Assignment –
From the records below, print exactly the lines starting at the one containing "Finite (q : Q)" and ending at the one containing "order: once 50", ends included, and nothing else.

□ □ □ □

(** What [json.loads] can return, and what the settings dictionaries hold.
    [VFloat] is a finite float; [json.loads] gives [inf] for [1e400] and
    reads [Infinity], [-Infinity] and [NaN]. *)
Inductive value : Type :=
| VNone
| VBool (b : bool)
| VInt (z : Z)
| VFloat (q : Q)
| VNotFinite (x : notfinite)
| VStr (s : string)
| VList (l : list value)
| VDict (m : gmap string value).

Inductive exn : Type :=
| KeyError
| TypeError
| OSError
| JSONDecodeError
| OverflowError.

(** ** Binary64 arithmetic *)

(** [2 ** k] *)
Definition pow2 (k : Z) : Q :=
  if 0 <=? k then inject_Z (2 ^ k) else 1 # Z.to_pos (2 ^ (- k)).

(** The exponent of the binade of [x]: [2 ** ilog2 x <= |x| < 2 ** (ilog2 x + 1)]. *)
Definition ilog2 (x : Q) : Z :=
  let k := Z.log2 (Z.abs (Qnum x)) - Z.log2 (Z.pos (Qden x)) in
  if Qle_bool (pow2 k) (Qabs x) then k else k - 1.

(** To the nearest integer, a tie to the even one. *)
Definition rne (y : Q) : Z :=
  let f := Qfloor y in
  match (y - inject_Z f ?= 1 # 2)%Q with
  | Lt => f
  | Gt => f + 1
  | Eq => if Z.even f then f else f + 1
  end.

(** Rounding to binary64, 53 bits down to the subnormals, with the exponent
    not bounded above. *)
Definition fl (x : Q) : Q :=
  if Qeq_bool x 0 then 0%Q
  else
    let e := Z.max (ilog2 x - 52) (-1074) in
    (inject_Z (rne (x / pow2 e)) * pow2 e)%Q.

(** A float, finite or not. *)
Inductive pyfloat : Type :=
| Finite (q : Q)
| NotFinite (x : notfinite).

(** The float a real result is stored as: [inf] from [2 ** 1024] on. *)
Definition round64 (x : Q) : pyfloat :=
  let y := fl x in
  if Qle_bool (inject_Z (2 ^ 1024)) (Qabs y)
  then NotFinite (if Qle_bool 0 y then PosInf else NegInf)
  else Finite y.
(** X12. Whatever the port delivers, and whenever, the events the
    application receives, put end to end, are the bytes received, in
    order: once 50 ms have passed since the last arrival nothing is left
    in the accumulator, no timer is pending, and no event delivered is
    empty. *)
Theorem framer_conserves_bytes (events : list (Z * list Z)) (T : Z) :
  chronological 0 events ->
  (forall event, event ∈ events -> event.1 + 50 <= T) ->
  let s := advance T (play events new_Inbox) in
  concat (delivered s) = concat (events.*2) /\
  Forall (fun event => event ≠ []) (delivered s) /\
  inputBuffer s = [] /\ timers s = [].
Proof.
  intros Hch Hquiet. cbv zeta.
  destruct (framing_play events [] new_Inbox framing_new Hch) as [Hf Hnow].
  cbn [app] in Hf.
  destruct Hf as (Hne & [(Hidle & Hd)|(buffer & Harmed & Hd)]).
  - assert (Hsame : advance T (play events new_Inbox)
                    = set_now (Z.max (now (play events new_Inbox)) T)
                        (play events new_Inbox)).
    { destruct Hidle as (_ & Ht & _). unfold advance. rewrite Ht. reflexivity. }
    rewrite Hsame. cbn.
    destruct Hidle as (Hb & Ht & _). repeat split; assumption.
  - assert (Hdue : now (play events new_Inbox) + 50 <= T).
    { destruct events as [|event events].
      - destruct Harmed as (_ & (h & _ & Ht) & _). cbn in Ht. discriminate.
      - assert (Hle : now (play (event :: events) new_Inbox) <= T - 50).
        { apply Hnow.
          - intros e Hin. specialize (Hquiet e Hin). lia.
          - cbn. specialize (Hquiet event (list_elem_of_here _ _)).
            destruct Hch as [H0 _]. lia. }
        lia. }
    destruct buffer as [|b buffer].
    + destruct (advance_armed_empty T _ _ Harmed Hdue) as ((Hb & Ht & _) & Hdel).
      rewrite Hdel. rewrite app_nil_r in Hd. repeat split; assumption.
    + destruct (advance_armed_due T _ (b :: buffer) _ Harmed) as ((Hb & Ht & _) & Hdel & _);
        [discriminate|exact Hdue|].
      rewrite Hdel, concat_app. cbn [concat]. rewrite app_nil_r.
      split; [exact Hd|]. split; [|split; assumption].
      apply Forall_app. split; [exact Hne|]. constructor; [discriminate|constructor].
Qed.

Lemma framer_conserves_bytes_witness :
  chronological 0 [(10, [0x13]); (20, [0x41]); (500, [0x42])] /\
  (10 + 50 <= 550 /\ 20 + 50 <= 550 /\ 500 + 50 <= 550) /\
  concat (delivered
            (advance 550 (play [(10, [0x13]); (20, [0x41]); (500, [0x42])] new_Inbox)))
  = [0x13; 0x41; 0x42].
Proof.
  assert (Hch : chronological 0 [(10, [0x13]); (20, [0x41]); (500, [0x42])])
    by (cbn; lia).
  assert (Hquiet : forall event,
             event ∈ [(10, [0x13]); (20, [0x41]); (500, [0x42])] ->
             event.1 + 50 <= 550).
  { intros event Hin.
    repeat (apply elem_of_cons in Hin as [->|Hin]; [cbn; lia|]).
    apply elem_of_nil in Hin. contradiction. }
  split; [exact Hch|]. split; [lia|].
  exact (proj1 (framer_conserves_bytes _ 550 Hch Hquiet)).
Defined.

□ □ □ □

Exercise solution –
| Finite (q : Q)
| NotFinite (x : notfinite).

(** The float a real result is stored as: [inf] from [2 ** 1024] on. *)
Definition round64 (x : Q) : pyfloat :=
  let y := fl x in
  if Qle_bool (inject_Z (2 ^ 1024)) (Qabs y)
  then NotFinite (if Qle_bool 0 y then PosInf else NegInf)
  else Finite y.
(** X12. Whatever the port delivers, and whenever, the events the
    application receives, put end to end, are the bytes received, in
    order: once 50 ms have passed since the last arrival nothing is left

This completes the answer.